[Saved data entries]

<<<<

(** Flushing some links early does not change what the chain resolves to. *)
Lemma handle_events_state (cfg : Config number) evs : forall m (s : State) m' s',
  handle_events utf8_encode utf8_decode cfg evs m s = (Returned m', s') ->
  final_write_state (pending m') (written m')
  = final_write_state (pending m ++ map TaskWrite (all_chunks evs)) (written m).
Proof.
  induction evs as [|ev evs IH]; intros m s m' s' E; simpl in E.
  - injection E as <- _. simpl. rewrite app_nil_r. reflexivity.
  - apply bind_Returned in E as (m1 & s1 & E1 & E).
    rewrite (IH _ _ _ _ E). clear IH E.
    change (ev :: evs) with ([ev] ++ evs).
    rewrite all_chunks_app, map_app, app_assoc.
    rewrite !(final_write_state_app _ (map TaskWrite (all_chunks evs))).
    f_equal. destruct ev; simpl in E1.
    + apply bind_Returned in E1 as (? & ? & _ & E1). injection E1 as <- _.
      reflexivity.
    + apply bind_Returned in E1 as (? & ? & _ & E1). injection E1 as <- _.
      reflexivity.
    + simpl. rewrite app_nil_r. destruct (pending m) as [|t ts] eqn:Hp.
      * injection E1 as <- _. rewrite Hp. reflexivity.
      * apply bind_Returned in E1 as (w1 & s2 & Et & E1).
        injection E1 as <- _. apply run_task_state in Et as ->. reflexivity.
    + discriminate.
Qed.

Lemma drain_flush_state (cfg : Config number) run (s : State) w' s' :
  bind (drain utf8_encode utf8_decode cfg run)
       (fun m => flush_all utf8_encode utf8_decode (pending m) (written m)) s
  = (Returned w', s') ->
  w' = final_write_state (tasks_pushed run) (written new_mux).
Proof.
  intros E. apply bind_Returned in E as (m & s1 & Ed & E).
  apply flush_all_state in E as ->. unfold drain in Ed.
  apply bind_Returned in Ed as (m1 & s2 & E1 & E2).
  apply handle_events_state in E1, E2. simpl in E1. rewrite E2.
  unfold tasks_pushed.
  destruct (stdin_outcome run); simpl; rewrite <- ?app_assoc;
    rewrite (final_write_state_app (pending m1)), E1;
    rewrite <- final_write_state_app; reflexivity.
Qed.

Lemma bytesWritten_final ts : forall w,
  bytesWritten (final_write_state ts w)
  = bytesWritten w
    + length (concat (flat_map (fun t => match t with
                                          | TaskWrite buf => [buf]
                                          | TaskStdinFailed _ => []
                                          end) ts)).
Proof.
  induction ts as [|t ts IH]; intros w; simpl; [lia|].
  unfold final_write_state in IH. rewrite IH.
  destruct t; simpl; rewrite ?length_app; lia.
Qed.

Lemma flat_map_TaskWrite chunks :
  flat_map (fun t => match t with
                     | TaskWrite buf => [buf]
                     | TaskStdinFailed _ => []
                     end) (map TaskWrite chunks) = chunks.
Proof. induction chunks as [|b l IH]; simpl; [|rewrite IH]; reflexivity. Qed.

Lemma clean_final_writes chunks : forall w,
  clean (final_write_state (map TaskWrite chunks) w)
  = match last (concat chunks) with
    | Some b => Byte.eqb b x0a
    | None => clean w
    end.
Proof.
  induction chunks as [|buf chunks IH] using rev_ind; intros w; [reflexivity|].
  rewrite map_app, final_write_state_app, concat_app. simpl.
  rewrite app_nil_r. destruct buf as [|b buf] using rev_ind.
  - simpl. rewrite app_nil_r. apply IH.
  - rewrite app_assoc, !last_snoc. reflexivity.
Qed.

Lemma bind_assoc {A B C} (m : Eff number A) (k : A -> Eff number B)
    (h : B -> Eff number C) s :
  bind (bind m k) h s = bind m (fun a => bind (k a) h) s.
Proof. unfold bind. destruct (m s) as [[a|e] s1]; reflexivity. Qed.

Lemma bind_ext {A B} (m : Eff number A) (k1 k2 : A -> Eff number B) s :
  (forall a s1, k1 a s1 = k2 a s1) -> bind m k1 s = bind m k2 s.
Proof. intros Hk. unfold bind. destruct (m s) as [[a|e] s1]; auto. Qed.

Lemma drain_then_flush (cfg : Config number) run (s : State) :
  verbose cfg = false ->
  no_read_rejects (schedule run) = true ->
  bind (drain utf8_encode utf8_decode cfg run)
       (fun m => flush_all utf8_encode utf8_decode (pending m) (written m)) s
  = flush_all utf8_encode utf8_decode (tasks_pushed run) (written new_mux) s.
Proof.
  intros Hv Hok.
  assert (Hev : forall evs, no_read_rejects evs = true ->
            forall m (s : State) ts,
              bind (handle_events utf8_encode utf8_decode cfg evs m)
                   (fun m' => flush_all utf8_encode utf8_decode
                                (pending m' ++ ts) (written m')) s
              = flush_all utf8_encode utf8_decode
                  (pending m ++ map TaskWrite (all_chunks evs) ++ ts)
                  (written m) s).
  { induction evs as [|ev evs IH]; intros Hevs m s0 ts.
    - reflexivity.
    - simpl in Hevs. apply andb_true_iff in Hevs as [Hev Hevs].
      cbn [handle_events]. rewrite bind_assoc.
      destruct ev; try discriminate.
      + erewrite bind_run by (simpl; rewrite Hv; reflexivity).
        rewrite (IH Hevs). simpl. rewrite <- !app_assoc. reflexivity.
      + erewrite bind_run by (simpl; rewrite Hv; reflexivity).
        rewrite (IH Hevs). simpl. rewrite <- !app_assoc. reflexivity.
      + destruct (pending m) as [|t rest] eqn:Hp.
        * erewrite bind_run by (simpl; rewrite Hp; reflexivity).
          rewrite (IH Hevs), Hp. reflexivity.
        * destruct (returns_run_task t (written m) s0) as (w1 & s1 & Et).
          erewrite bind_run
            by (simpl; rewrite Hp, (bind_run _ _ _ _ _ Et); reflexivity).
          rewrite (IH Hevs). simpl.
          rewrite (bind_run _ _ _ _ _ Et). reflexivity. }
  rewrite <- (take_drop (stdin_settles_after run) (schedule run)) in Hok.
  rewrite no_read_rejects_app in Hok. apply andb_true_iff in Hok as [H1 H2].
  unfold drain, tasks_pushed. rewrite bind_assoc.
  set (TS := match stdin_error (stdin_outcome run) with
             | Some e => [TaskStdinFailed e]
             | None => []
             end
             ++ map TaskWrite
                  (all_chunks (drop (stdin_settles_after run) (schedule run)))).
  transitivity
    (bind (handle_events utf8_encode utf8_decode cfg
             (take (stdin_settles_after run) (schedule run)) new_mux)
          (fun m' => flush_all utf8_encode utf8_decode (pending m' ++ TS)
                       (written m')) s);
    [|exact (Hev _ H1 new_mux s TS)].
  apply bind_ext. intros m1 s1.
  rewrite (bind_ext _ _
             (fun m => flush_all utf8_encode utf8_decode (pending m ++ [])
                         (written m)))
    by (intros; rewrite app_nil_r; reflexivity).
  rewrite (Hev _ H2), app_nil_r. unfold TS.
  destruct (stdin_outcome run); simpl; rewrite <- ?app_assoc; reflexivity.
Qed.

(** X1. With the progress messages off, flushing links of the chain while
    the child still runs gives the same console, the same state and the same
    final value as running all the links in the order they were chained at
    the end: no chunk is lost, shown twice or shown out of order. *)
Theorem flush_timing_is_irrelevant (cfg : Config number) run (s : State) :
  verbose cfg = false ->
  no_read_rejects (schedule run) = true ->
  bind (drain utf8_encode utf8_decode cfg run)
       (fun m => flush_all utf8_encode utf8_decode (pending m) (written m)) s
  = flush_all utf8_encode utf8_decode (tasks_pushed run) (written new_mux) s.
Proof.
  exact (drain_then_flush cfg run s).
Qed.

Lemma flush_all_writes chunks : forall w (s : State),
  flush_all utf8_encode utf8_decode (map TaskWrite chunks) w s
  = (Returned (final_write_state (map TaskWrite chunks) w),
     log_console (map shown_chunk chunks) s).
Proof.
  induction chunks as [|buf chunks IH]; intros w s; simpl.
  - rewrite log_console_nil. reflexivity.
  - erewrite bind_run by reflexivity. rewrite IH.
    change {| fs := fs s; console := console s ++ [?ev];
              network := network s; processes := processes s;
              heap := heap s |}
      with (log_console [ev] s).
    rewrite log_console_app. reflexivity.
Qed.

Lemma tasks_pushed_delivered run :
  stdin_outcome run = StdinDelivered ->
  tasks_pushed run = map TaskWrite (all_chunks (schedule run)).
Proof.
  intros Hin. unfold tasks_pushed. rewrite Hin. simpl.
  rewrite <- map_app, <- all_chunks_app, take_drop. reflexivity.
Qed.

(** X2. The console of one criterion, progress messages off, input
    delivered: the banner, the pad, then every chunk of either stream
    exactly once in arrival order (each with the pad after its newlines),
    then one byte, CR or LF; nothing else of the state changes but the
    process table. *)
Theorem criterion_console (cfg : Config number) a u d i total k c run st
    (s : State) :
  verbose cfg = false ->
  spawn_error run = None ->
  stdin_outcome run = StdinDelivered ->
  no_read_rejects (schedule run) = true ->
  exit_status run = Returned st ->
  exists s',
    evaluate_criterion utf8_encode utf8_decode cfg a u d i total k c run s
    = (Returned (criterion_result utf8_decode c run st), s')
    /\ console s'
       = console s
         ++ [ConsoleLog (LogTesting (S i) total (S k) (criteria_description c));
             StdoutWrite (utf8_encode writePad)]
         ++ map shown_chunk (all_chunks (schedule run))
         ++ [StdoutWrite
               [if match last (concat (all_chunks (schedule run))) with
                   | Some b => Byte.eqb b x0a
                   | None => true
                   end
                then x0d else x0a]]
    /\ fs s' = fs s /\ network s' = network s /\ heap s' = heap s.
Proof.
  intros Hv Hsp Hin Hok Hst.
  assert (Hflush := drain_then_flush cfg run).
  unfold evaluate_criterion. cbv zeta. rewrite Hv, Hsp, Hst. cbn [when].
  do 5 (erewrite bind_run by reflexivity).
  match goal with
  | |- context [bind (drain _ _ _ _) _ ?s1] =>
      destruct (returns_drain cfg run Hok s1) as (m & s2 & Ed);
      specialize (Hflush s1 Hv Hok)
  end.
  rewrite (bind_run _ _ _ _ _ Ed) in Hflush.
  rewrite (bind_run _ _ _ _ _ Ed).
  rewrite (tasks_pushed_delivered _ Hin), flush_all_writes in Hflush.
  rewrite (bind_run _ _ _ _ _ Hflush).
  do 4 (erewrite bind_run by reflexivity).
  eexists. split.
  - unfold ret. f_equal. f_equal. unfold criterion_result.
    rewrite (drain_output _ _ _ _ _ Ed). reflexivity.
  - simpl. rewrite clean_final_writes, <- !app_assoc. auto.
Qed.

(** X3. When the three blocks of a criterion have settled and the chain is
    flushed, the byte count it resolves to is the total length of the chunks
    read from both streams, and, the input having been delivered, its
    [clean] flag tells whether the last byte read was a newline (or nothing
    was read at all). *)
Theorem write_state_counts_the_chunks (cfg : Config number) run (s : State) w' s' :
  bind (drain utf8_encode utf8_decode cfg run)
       (fun m => flush_all utf8_encode utf8_decode (pending m) (written m)) s
  = (Returned w', s') ->
  bytesWritten w' = length (concat (all_chunks (schedule run)))
  /\ (stdin_outcome run = StdinDelivered ->
      clean w' = match last (concat (all_chunks (schedule run))) with
                 | Some b => Byte.eqb b x0a
                 | None => true
                 end).
Proof.
  intros E. apply drain_flush_state in E as ->. split.
  - rewrite bytesWritten_final. simpl. f_equal. f_equal.
    unfold tasks_pushed. rewrite !flat_map_app, !flat_map_TaskWrite.
    rewrite <- (take_drop (stdin_settles_after run) (schedule run)) at 3.
    rewrite all_chunks_app. f_equal.
    destruct (stdin_error (stdin_outcome run)); reflexivity.
  - intros Hin. rewrite (tasks_pushed_delivered _ Hin), clean_final_writes.
    reflexivity.
Qed.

>>>>

WHAT YOU WILL DO:
Would you copy, unchanged, the stretch of the records above that begins at the line containing "[|t ts] eqn:Hp." and ends at the line containing "Lemma bytesWritten_final ts", and only that?

OUTPUT BELOW:
    + simpl. rewrite app_nil_r. destruct (pending m) as [|t ts] eqn:Hp.
      * injection E1 as <- _. rewrite Hp. reflexivity.
      * apply bind_Returned in E1 as (w1 & s2 & Et & E1).
        injection E1 as <- _. apply run_task_state in Et as ->. reflexivity.
    + discriminate.
Qed.

Lemma drain_flush_state (cfg : Config number) run (s : State) w' s' :
  bind (drain utf8_encode utf8_decode cfg run)
       (fun m => flush_all utf8_encode utf8_decode (pending m) (written m)) s
  = (Returned w', s') ->
  w' = final_write_state (tasks_pushed run) (written new_mux).
Proof.
  intros E. apply bind_Returned in E as (m & s1 & Ed & E).
  apply flush_all_state in E as ->. unfold drain in Ed.
  apply bind_Returned in Ed as (m1 & s2 & E1 & E2).
  apply handle_events_state in E1, E2. simpl in E1. rewrite E2.
  unfold tasks_pushed.
  destruct (stdin_outcome run); simpl; rewrite <- ?app_assoc;
    rewrite (final_write_state_app (pending m1)), E1;
    rewrite <- final_write_state_app; reflexivity.
Qed.

Lemma bytesWritten_final ts : forall w,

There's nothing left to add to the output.